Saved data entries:
_ _ _ _ _
Lemma half_round p e g u v e1 g' load map admitted :
  graph_ok s e → graph_ok s g → 0 ≤ u < 2 * R → 0 ≤ p < 4 →
  (∀ x i, 0 ≤ x < 2 * R → 0 ≤ i < 64 → edge_on e x i = true → edge_on g x i = false) →
  split_edge s e g u = Some (v, e1, g') →
  assigned R orig (remaining e) (put p g load) map admitted →
  ∃ map' admitted', remove_edge_to_neighbor s e u = Some (v, e1) ∧
    assign_to_path map admitted (left_first s u v).1 ((left_first s u v).2 - R) p = Some (map', admitted') ∧
    assigned R orig (remaining e1) (put p g' load) map' admitted' ∧
    graph_ok s e1 ∧ 0 ≤ v < 2 * R ∧ (u < R ↔ R ≤ v) ∧
    (∀ x i, 0 ≤ x < 2 * R → 0 ≤ i < 64 → edge_on e1 x i = true → edge_on e x i = true).
Proof using All.
  intros He Hg Hu Hp Hoff E Has.
  destruct (split_edge_removed s e g u v e1 g' He Hg ltac:(lia) ltac:(lia) ltac:(by rewrite En) E) as (Er & He1 & Hv & Huv & Hsub & Hdeg & Hbet).
  rewrite En in *. assert (0 ≤ (left_first s u v).1 < R ∧ R ≤ (left_first s u v).2 < 2 * R) as [Ha Hb].
  { unfold left_first. rewrite En. case_decide; simpl; lia. }
  set (a := (left_first s u v).1) in *. set (b := (left_first s u v).2) in *.
  assert (left_first s u v = (a, b)) as Elf by (by destruct (left_first s u v)).
  assert (∀ x, ends a b x = ends u v x) as Hends.
  { intros x. unfold a, b, left_first, ends. case_decide; simpl; lia. }
  destruct (assign_to_path_spec R orig HR Horig _ _ map admitted a (b - R) p Has Ha) as (map' & admitted' & Ea & Has'); [lia|done| |].
  { unfold remaining. replace (R + (b - R)) with b by lia. specialize (Hbet a b Ha). rewrite bool_decide_eq_true_2 in Hbet by done.
    pose proof (edges_between_nonneg s e1 a b). specialize (Hrest a (b - R)). simpl in Hbet. lia. }
  exists map', admitted'. split_and!; try done; try lia. revert Has'. apply assigned_weaken; [done| |].
  - intros x y Hx Hy. unfold remaining. rewrite Hbet, Elf by done.
    rewrite (bool_decide_ext ((x, R + y) = (a, b)) ((x, y) = (a, b - R))); [lia|]. split; intros [=]; f_equal; lia.
  - intros q x Hq Hx. unfold put. destruct (q =? p); [|lia]. replace (R + (b - R)) with b by lia. rewrite Hends, Hdeg by lia. lia.
Qed.
Lemma select_paths_spec ls l R : locals_ok ls → fits_racks R l →
  ∃ l', select_paths ls l R = Some l' ∧ length l' = length l ∧
    (∀ i, 0 ≤ i < Z.of_nat (length l) → ∃ p, 0 ≤ p < 4 ∧ arr_get l' i = with_path p (arr_get l i)) ∧
    (∀ a p, 0 ≤ a < R → 0 ≤ p < NUM_PATHS →
      sends_on l' a p ≤ round_up_degree (rack_degree R l) / 4 ∧ receives_on l' a p ≤ round_up_degree (rack_degree R l) / 4).
Proof.
  intros Hls Hfit. pose proof Hfit as [HR _ _]. destruct (map_racks_spec ls l R Hls Hfit) as (map & Em & Has). destruct Hls as [_ Hstr [Hle Hwe]].
  destruct (l_edges ls) as [|e0 [|e1 [|e2 []]]] eqn:El; try done. rewrite !Forall_cons in Hwe. destruct Hwe as (Hw0 & Hw1 & Hw2 & _).
  destruct (edges_init_spec e0 R Hw0 ltac:(lia)) as (f0 & E0 & Hf0 & Z0), (edges_init_spec e1 R Hw1 ltac:(lia)) as (f1 & E1 & Hf1 & Z1),
    (edges_init_spec e2 R Hw2 ltac:(lia)) as (f2 & E2 & Hf2 & Z2).
  destruct (construct_graph_spec R l {| n := R; vertices := vertices (l_structure ls) |} f0 Hfit eq_refl Hstr Hf0 Z0) as (s & e & Eg & Hg & En & Hd & Hpairs).
  destruct (round_up_spec _ (rack_degree_range R l Hfit)) as [HD Hmod]. pose proof (rack_degree_range R l Hfit).
  assert (0 ≤ round_up_degree (rack_degree R l)) as HD0 by lia.
  destruct (split_regular R _ s e f1 f2 HR En Hg Hmod Hd Hf1 Hf2) as (e' & g1 & g2 & Es & Hh); [auto|].
  destruct (populate_both R _ s e g1 g2 map l Hfit En HD0 Hmod Hh Hpairs Has) as (h1 & map1 & l1 & h2 & map2 & l2 & Ep1 & Ep2 & Hres).
  exists l2. split; [|done]. unfold select_paths, graph_structure_init, guard. rewrite El.
  rewrite !(proj2 (Z.leb_le R _)) by (change MAX_RACKS with 16; change MAX_GRAPH_NODES with 64; lia). rewrite Em. simpl. rewrite E0, E1, E2. simpl.
  unfold arr_get. simpl. rewrite Eg. simpl. rewrite Es. simpl. rewrite Ep1. simpl. by rewrite Ep2.
Qed.

(** ** The validity check *)

(** Counts fit the arrays and the 8 bits of their entries. *)
Record countable (R : Z) (l : list (Z * Z)) : Prop := {
  cn_racks : 0 ≤ R ≤ 16;
  cn_edges : Forall (λ e, 0 ≤ src_rack e < R ∧ 0 ≤ fp_rack_from_node_id (node_of e) < R ∧ 0 ≤ e.2 < 2 ^ 16) l;
  cn_small : ∀ a p, 0 ≤ a < R → 0 ≤ p < NUM_PATHS → sends_on l a p ≤ 255 ∧ receives_on l a p ≤ 255;
}.

Lemma path_of_range e : 0 ≤ e.2 < 2 ^ 16 → 0 ≤ path_of e < 4.
Proof.
  intros He. unfold path_of. rewrite Z.shiftr_land. change (Z.shiftr PATH_MASK PATH_SHIFT) with (Z.ones 2).
  rewrite Z.land_ones by lia. mlia.
Qed.

(** [c]: counts by rack and path. *)
Definition count_at (c : list Z) (a p : Z) : Z := arr_get c (a * 4 + p).
Definition set_requests v st : pim_state R Q := {| requests_by_src := v; grants := grants st; grants_by_dst := grants_by_dst st;
  accepts := accepts st; pim_backlog := pim_backlog st; new_demands := new_demands st; q_admitted_out := q_admitted_out st; cores := cores st |}.
Definition set_grants v st : pim_state R Q := {| requests_by_src := requests_by_src st; grants := v; grants_by_dst := grants_by_dst st;
  accepts := accepts st; pim_backlog := pim_backlog st; new_demands := new_demands st; q_admitted_out := q_admitted_out st; cores := cores st |}.
Definition set_grants_by_dst v st : pim_state R Q := {| requests_by_src := requests_by_src st; grants := grants st; grants_by_dst := v;
  accepts := accepts st; pim_backlog := pim_backlog st; new_demands := new_demands st; q_admitted_out := q_admitted_out st; cores := cores st |}.
Definition set_accepts v st : pim_state R Q := {| requests_by_src := requests_by_src st; grants := grants st; grants_by_dst := grants_by_dst st;
  accepts := v; pim_backlog := pim_backlog st; new_demands := new_demands st; q_admitted_out := q_admitted_out st; cores := cores st |}.
Definition set_backlog v st : pim_state R Q := {| requests_by_src := requests_by_src st; grants := grants st; grants_by_dst := grants_by_dst st;
  accepts := accepts st; pim_backlog := v; new_demands := new_demands st; q_admitted_out := q_admitted_out st; cores := cores st |}.
Definition set_new_demands v st : pim_state R Q := {| requests_by_src := requests_by_src st; grants := grants st; grants_by_dst := grants_by_dst st;
  accepts := accepts st; pim_backlog := pim_backlog st; new_demands := v; q_admitted_out := q_admitted_out st; cores := cores st |}.
Definition set_out v st : pim_state R Q := {| requests_by_src := requests_by_src st; grants := grants st; grants_by_dst := grants_by_dst st;
  accepts := accepts st; pim_backlog := pim_backlog st; new_demands := new_demands st; q_admitted_out := v; cores := cores st |}.
Definition set_cores v st : pim_state R Q := {| requests_by_src := requests_by_src st; grants := grants st; grants_by_dst := grants_by_dst st;
  accepts := accepts st; pim_backlog := pim_backlog st; new_demands := new_demands st; q_admitted_out := q_admitted_out st; cores := v |}.

Definition set_rand v core : pim_core_state R := {| rand_state := v; admitted := admitted core; grant_adj_index := grant_adj_index core;
  src_endnodes := src_endnodes core; dst_endnodes := dst_endnodes core; q_new_demands := q_new_demands core |}.
Definition set_admitted v core : pim_core_state R := {| rand_state := rand_state core; admitted := v; grant_adj_index := grant_adj_index core;
  src_endnodes := src_endnodes core; dst_endnodes := dst_endnodes core; q_new_demands := q_new_demands core |}.
Definition set_adj_index v core : pim_core_state R := {| rand_state := rand_state core; admitted := admitted core; grant_adj_index := v;
  src_endnodes := src_endnodes core; dst_endnodes := dst_endnodes core; q_new_demands := q_new_demands core |}.
Definition set_src_endnodes v core : pim_core_state R := {| rand_state := rand_state core; admitted := admitted core; grant_adj_index := grant_adj_index core;
  src_endnodes := v; dst_endnodes := dst_endnodes core; q_new_demands := q_new_demands core |}.
Definition set_dst_endnodes v core : pim_core_state R := {| rand_state := rand_state core; admitted := admitted core; grant_adj_index := grant_adj_index core;
  src_endnodes := src_endnodes core; dst_endnodes := v; q_new_demands := q_new_demands core |}.
Definition set_q_new_demands v core : pim_core_state R := {| rand_state := rand_state core; admitted := admitted core; grant_adj_index := grant_adj_index core;
  src_endnodes := src_endnodes core; dst_endnodes := dst_endnodes core; q_new_demands := v |}.

(** [pim_init_state] and [pim_reset_state]; [seeds] are the results of [rand()]. *)
Definition pim_reset_state st : option (pim_state R Q) :=
  st ← for_each (λ src_partition st,
      adj ← arr_read (requests_by_src st) src_partition;
      accepts ← ga_partd_edgelist_src_reset (accepts st) src_partition;
      Some (set_accepts accepts (set_requests (arr_set (requests_by_src st) src_partition (ga_reset_adj adj)) st)))
    (seqZ 0 N_PARTITIONS) st;
  Some (set_backlog (backlog_init (pim_backlog st)) st).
_ _ _ _ _
## WHAT NEEDS TO BE DONE
Can you repeat, word for word, every line above from the one containing "intros x. unfold" down to the one containing "Hbet by done.", including both?

## THE COMPLETED TASK
  { intros x. unfold a, b, left_first, ends. case_decide; simpl; lia. }
  destruct (assign_to_path_spec R orig HR Horig _ _ map admitted a (b - R) p Has Ha) as (map' & admitted' & Ea & Has'); [lia|done| |].
  { unfold remaining. replace (R + (b - R)) with b by lia. specialize (Hbet a b Ha). rewrite bool_decide_eq_true_2 in Hbet by done.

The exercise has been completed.